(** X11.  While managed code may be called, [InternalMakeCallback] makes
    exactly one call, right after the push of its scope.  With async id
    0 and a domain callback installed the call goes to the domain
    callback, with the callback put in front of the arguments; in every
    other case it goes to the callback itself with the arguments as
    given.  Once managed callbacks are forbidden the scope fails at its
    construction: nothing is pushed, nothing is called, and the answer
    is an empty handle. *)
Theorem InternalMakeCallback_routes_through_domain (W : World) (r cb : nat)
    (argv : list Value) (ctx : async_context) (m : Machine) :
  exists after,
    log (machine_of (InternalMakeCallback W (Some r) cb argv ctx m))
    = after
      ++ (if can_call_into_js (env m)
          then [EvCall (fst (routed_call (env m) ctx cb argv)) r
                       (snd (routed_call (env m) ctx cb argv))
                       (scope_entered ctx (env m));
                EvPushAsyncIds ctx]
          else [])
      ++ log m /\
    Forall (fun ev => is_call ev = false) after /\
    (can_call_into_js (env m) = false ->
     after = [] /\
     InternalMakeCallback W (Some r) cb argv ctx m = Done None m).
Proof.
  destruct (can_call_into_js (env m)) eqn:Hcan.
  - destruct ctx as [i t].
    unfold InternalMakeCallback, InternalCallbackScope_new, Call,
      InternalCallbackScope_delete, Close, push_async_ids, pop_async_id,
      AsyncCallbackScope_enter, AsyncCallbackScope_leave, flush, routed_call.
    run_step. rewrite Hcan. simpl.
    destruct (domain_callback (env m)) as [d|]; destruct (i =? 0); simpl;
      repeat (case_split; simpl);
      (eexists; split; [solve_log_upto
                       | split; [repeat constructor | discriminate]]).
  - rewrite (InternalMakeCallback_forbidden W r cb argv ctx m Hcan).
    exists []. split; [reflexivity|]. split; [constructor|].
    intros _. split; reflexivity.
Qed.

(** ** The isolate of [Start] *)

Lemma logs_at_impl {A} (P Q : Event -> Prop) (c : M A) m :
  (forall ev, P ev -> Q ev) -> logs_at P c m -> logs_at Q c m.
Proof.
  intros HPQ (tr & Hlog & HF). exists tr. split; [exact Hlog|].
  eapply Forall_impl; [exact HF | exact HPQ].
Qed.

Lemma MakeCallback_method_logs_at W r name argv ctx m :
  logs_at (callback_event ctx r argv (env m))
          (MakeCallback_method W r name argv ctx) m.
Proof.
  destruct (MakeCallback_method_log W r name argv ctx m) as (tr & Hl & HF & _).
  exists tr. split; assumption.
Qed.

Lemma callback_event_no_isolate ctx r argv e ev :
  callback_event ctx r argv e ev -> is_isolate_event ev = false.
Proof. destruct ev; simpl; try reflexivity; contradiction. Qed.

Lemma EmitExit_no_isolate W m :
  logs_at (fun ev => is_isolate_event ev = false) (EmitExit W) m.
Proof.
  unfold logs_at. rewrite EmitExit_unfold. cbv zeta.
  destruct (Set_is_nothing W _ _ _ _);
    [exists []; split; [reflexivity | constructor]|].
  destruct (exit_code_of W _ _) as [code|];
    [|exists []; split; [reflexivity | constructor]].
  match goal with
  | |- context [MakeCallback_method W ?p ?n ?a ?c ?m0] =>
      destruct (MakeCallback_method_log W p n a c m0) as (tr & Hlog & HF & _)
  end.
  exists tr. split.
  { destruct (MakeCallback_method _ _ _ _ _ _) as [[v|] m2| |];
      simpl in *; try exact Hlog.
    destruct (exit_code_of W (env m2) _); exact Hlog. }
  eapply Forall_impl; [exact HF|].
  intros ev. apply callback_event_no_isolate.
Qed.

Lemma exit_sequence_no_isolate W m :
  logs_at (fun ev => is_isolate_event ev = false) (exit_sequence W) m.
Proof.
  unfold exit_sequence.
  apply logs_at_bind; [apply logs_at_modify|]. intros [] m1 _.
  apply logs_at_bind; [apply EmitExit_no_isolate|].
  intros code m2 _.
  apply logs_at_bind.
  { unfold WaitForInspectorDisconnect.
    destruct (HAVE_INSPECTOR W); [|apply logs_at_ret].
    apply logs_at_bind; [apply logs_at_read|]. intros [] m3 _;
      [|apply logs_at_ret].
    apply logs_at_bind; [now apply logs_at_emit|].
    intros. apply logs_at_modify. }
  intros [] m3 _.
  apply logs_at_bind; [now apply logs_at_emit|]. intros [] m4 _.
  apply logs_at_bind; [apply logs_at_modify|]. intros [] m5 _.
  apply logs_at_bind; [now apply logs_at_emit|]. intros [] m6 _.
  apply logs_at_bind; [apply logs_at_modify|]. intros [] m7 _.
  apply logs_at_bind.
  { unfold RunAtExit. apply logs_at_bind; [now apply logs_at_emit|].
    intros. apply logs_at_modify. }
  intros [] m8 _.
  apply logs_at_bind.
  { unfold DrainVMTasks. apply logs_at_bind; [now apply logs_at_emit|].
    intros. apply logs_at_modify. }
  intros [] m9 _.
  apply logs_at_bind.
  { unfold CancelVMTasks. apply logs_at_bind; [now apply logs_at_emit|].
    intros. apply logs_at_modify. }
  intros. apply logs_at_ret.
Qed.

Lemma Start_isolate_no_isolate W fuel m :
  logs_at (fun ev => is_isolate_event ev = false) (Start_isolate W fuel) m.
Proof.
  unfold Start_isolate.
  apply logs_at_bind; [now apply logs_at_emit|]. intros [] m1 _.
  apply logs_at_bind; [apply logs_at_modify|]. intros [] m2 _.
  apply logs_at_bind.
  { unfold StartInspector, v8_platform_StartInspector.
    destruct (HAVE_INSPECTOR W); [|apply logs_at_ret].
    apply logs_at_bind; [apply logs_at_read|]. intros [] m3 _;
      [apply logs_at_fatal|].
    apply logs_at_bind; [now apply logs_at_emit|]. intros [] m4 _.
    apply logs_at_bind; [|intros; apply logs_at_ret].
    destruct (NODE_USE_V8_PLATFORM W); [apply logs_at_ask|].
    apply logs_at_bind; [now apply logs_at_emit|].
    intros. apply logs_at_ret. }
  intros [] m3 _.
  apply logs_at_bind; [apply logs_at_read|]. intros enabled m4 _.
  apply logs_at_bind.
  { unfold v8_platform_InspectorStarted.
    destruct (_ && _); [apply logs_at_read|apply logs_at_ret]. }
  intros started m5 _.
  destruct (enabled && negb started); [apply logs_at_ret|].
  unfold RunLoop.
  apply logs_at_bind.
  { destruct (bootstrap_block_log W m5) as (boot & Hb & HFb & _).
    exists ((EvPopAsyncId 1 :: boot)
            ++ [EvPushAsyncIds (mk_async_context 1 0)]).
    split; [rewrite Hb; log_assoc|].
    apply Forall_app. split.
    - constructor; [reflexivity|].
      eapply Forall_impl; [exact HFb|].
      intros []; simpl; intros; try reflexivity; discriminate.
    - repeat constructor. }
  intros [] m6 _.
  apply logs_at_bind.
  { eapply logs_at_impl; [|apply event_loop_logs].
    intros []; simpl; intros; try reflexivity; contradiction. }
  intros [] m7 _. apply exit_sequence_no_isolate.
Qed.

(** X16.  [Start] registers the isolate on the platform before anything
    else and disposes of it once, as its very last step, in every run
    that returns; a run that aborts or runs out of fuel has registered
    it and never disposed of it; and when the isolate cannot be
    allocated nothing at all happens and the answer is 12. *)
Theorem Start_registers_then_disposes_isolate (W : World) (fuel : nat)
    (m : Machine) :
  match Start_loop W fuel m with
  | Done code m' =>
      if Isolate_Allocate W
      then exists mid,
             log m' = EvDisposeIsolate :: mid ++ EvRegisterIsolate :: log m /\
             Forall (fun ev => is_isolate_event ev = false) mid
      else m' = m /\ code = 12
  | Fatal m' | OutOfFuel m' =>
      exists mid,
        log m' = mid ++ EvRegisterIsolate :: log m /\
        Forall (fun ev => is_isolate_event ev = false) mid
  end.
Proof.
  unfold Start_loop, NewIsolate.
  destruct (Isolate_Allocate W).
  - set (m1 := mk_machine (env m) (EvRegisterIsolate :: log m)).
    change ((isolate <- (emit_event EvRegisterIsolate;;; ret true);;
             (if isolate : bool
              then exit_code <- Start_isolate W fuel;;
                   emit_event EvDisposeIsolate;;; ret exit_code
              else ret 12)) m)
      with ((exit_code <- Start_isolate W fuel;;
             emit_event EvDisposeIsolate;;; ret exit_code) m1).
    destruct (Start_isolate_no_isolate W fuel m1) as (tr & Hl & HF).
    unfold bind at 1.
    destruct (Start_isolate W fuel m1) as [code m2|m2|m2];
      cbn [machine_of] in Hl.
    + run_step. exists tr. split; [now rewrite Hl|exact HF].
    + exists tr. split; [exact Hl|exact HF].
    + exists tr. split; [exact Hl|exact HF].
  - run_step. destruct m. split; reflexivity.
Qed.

> How to complete this task
Could you please copy the lines above exactly, beginning at the first and ending at the line that contains "callback, with the"?

> Your solution
(** X11.  While managed code may be called, [InternalMakeCallback] makes
    exactly one call, right after the push of its scope.  With async id
    0 and a domain callback installed the call goes to the domain
    callback, with the callback put in front of the arguments; in every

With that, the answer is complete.